[Stored data]
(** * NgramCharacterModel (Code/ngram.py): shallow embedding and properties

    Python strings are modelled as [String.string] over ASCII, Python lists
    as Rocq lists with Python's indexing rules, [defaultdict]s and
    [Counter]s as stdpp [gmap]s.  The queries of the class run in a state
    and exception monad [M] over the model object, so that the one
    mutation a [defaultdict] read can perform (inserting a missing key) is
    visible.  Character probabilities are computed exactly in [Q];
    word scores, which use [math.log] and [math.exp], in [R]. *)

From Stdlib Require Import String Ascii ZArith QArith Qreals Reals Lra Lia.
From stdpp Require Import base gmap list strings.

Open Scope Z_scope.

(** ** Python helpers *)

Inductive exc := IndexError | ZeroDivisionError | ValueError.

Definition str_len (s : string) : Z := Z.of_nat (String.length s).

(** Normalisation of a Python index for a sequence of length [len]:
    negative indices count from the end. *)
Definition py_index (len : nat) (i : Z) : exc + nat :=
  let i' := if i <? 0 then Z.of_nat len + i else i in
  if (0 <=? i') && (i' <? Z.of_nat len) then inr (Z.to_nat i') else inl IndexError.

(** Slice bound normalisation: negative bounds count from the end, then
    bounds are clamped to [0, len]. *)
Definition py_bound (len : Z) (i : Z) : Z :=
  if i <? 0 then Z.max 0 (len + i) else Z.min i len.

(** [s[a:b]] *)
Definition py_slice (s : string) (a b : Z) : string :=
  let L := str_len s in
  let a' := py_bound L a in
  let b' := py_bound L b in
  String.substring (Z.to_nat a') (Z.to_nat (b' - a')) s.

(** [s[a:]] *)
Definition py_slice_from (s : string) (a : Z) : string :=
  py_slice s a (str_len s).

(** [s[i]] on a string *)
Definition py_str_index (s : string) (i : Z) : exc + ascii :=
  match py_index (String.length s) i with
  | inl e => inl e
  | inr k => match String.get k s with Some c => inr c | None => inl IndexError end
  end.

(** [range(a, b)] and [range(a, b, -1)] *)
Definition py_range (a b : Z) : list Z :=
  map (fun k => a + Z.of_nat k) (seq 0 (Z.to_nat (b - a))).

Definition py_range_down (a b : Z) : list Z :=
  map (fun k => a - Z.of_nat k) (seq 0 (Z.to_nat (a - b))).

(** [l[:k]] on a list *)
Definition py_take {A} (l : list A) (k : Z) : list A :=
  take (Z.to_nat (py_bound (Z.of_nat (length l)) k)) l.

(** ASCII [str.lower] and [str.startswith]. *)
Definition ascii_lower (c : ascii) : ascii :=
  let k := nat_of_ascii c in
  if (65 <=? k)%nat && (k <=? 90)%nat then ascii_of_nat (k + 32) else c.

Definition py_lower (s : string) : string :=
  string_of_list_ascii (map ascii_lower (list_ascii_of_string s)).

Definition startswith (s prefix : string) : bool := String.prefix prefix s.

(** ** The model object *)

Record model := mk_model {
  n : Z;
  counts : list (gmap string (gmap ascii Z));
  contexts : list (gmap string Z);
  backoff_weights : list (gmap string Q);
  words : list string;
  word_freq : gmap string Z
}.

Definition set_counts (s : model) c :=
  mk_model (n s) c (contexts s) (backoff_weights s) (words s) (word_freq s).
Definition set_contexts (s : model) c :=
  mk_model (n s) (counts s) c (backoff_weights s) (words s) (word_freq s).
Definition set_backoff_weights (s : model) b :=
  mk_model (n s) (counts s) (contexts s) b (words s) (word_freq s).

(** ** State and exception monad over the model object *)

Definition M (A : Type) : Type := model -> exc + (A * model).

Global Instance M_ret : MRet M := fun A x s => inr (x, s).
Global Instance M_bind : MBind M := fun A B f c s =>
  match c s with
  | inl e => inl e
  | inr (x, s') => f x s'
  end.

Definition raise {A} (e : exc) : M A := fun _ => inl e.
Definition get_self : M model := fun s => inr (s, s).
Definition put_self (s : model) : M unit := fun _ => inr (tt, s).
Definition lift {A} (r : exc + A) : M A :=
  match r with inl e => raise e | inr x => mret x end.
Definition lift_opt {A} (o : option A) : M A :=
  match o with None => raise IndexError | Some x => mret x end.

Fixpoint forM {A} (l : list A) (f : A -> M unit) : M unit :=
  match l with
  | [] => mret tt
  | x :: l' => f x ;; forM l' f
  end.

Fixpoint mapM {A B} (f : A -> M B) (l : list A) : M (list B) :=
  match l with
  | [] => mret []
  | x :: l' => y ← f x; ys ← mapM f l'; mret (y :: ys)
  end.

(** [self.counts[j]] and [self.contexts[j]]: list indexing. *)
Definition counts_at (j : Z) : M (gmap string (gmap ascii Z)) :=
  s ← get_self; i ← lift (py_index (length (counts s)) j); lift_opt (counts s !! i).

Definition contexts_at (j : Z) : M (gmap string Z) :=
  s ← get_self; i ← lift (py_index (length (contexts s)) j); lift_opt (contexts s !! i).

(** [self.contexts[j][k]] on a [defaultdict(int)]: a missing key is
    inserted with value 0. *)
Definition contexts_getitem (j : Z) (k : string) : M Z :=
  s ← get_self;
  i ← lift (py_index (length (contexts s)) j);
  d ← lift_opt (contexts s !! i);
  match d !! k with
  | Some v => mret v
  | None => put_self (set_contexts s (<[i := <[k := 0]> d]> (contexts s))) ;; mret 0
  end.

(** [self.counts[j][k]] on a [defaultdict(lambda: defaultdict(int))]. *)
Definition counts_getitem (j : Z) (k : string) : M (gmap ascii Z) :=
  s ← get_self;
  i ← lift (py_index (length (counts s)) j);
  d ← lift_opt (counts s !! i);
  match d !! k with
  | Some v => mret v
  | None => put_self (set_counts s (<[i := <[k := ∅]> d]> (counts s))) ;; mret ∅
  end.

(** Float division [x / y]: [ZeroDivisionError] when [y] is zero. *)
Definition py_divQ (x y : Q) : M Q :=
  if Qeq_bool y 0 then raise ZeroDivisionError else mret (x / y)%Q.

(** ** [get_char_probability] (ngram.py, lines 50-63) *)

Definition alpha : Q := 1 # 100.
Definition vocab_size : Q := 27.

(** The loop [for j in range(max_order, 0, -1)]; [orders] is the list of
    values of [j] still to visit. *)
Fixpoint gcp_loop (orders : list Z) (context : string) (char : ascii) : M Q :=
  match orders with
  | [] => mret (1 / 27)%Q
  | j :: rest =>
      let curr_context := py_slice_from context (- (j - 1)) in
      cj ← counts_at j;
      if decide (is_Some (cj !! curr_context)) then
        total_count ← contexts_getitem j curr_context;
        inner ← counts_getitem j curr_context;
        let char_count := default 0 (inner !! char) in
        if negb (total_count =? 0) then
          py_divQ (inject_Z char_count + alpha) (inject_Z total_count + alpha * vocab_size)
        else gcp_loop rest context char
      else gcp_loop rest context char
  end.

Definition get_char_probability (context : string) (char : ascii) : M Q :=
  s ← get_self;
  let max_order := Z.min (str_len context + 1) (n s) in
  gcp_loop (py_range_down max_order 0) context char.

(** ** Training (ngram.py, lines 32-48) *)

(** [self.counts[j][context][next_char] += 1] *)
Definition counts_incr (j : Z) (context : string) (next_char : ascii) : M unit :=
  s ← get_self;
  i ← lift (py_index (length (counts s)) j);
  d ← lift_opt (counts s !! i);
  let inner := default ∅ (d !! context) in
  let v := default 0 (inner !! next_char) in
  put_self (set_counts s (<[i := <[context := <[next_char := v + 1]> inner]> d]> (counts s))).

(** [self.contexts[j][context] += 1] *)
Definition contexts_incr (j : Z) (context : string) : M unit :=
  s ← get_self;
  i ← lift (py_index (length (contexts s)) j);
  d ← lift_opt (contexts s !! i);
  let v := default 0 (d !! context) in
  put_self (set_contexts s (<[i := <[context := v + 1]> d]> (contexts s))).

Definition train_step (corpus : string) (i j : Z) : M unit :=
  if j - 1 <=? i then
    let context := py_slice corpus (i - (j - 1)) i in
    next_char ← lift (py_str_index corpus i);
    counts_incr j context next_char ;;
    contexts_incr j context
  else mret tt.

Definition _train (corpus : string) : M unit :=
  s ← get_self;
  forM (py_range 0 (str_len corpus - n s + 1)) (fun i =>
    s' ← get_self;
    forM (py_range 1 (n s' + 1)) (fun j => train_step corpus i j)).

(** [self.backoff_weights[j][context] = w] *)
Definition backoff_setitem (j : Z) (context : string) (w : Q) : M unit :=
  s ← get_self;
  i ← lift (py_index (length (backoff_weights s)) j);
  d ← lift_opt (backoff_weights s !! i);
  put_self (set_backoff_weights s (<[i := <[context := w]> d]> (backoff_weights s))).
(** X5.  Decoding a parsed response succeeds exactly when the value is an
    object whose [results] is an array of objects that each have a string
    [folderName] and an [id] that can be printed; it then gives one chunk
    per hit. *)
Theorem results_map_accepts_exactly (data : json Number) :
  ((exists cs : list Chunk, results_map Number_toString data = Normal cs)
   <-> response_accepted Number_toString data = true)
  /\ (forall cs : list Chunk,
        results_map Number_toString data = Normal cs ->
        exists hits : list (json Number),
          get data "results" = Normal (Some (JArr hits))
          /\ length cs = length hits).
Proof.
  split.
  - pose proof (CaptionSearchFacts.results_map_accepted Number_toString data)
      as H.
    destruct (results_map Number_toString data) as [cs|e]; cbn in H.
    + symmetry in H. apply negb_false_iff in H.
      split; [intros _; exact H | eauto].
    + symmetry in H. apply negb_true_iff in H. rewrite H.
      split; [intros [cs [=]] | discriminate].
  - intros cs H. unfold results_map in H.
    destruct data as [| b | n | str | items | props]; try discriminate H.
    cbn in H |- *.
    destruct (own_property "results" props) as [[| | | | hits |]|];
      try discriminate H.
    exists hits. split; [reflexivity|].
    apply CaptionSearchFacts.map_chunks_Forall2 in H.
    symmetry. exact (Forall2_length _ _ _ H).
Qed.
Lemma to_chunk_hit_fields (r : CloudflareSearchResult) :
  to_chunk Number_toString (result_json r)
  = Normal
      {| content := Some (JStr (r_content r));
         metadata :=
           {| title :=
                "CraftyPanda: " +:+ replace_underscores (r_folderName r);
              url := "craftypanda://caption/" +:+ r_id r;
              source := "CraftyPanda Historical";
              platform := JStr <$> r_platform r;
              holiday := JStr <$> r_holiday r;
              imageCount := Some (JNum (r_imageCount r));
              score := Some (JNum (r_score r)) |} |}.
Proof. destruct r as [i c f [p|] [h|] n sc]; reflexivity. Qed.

# Task goal
Your task is to retype the entries verbatim, starting with the line that holds "Definition ascii_lower (c" and stopping after the line that holds "Definition set_counts (s".

# Response to the exercise
Definition ascii_lower (c : ascii) : ascii :=
  let k := nat_of_ascii c in
  if (65 <=? k)%nat && (k <=? 90)%nat then ascii_of_nat (k + 32) else c.

Definition py_lower (s : string) : string :=
  string_of_list_ascii (map ascii_lower (list_ascii_of_string s)).

Definition startswith (s prefix : string) : bool := String.prefix prefix s.

(** ** The model object *)

Record model := mk_model {
  n : Z;
  counts : list (gmap string (gmap ascii Z));
  contexts : list (gmap string Z);
  backoff_weights : list (gmap string Q);
  words : list string;
  word_freq : gmap string Z
}.

Definition set_counts (s : model) c :=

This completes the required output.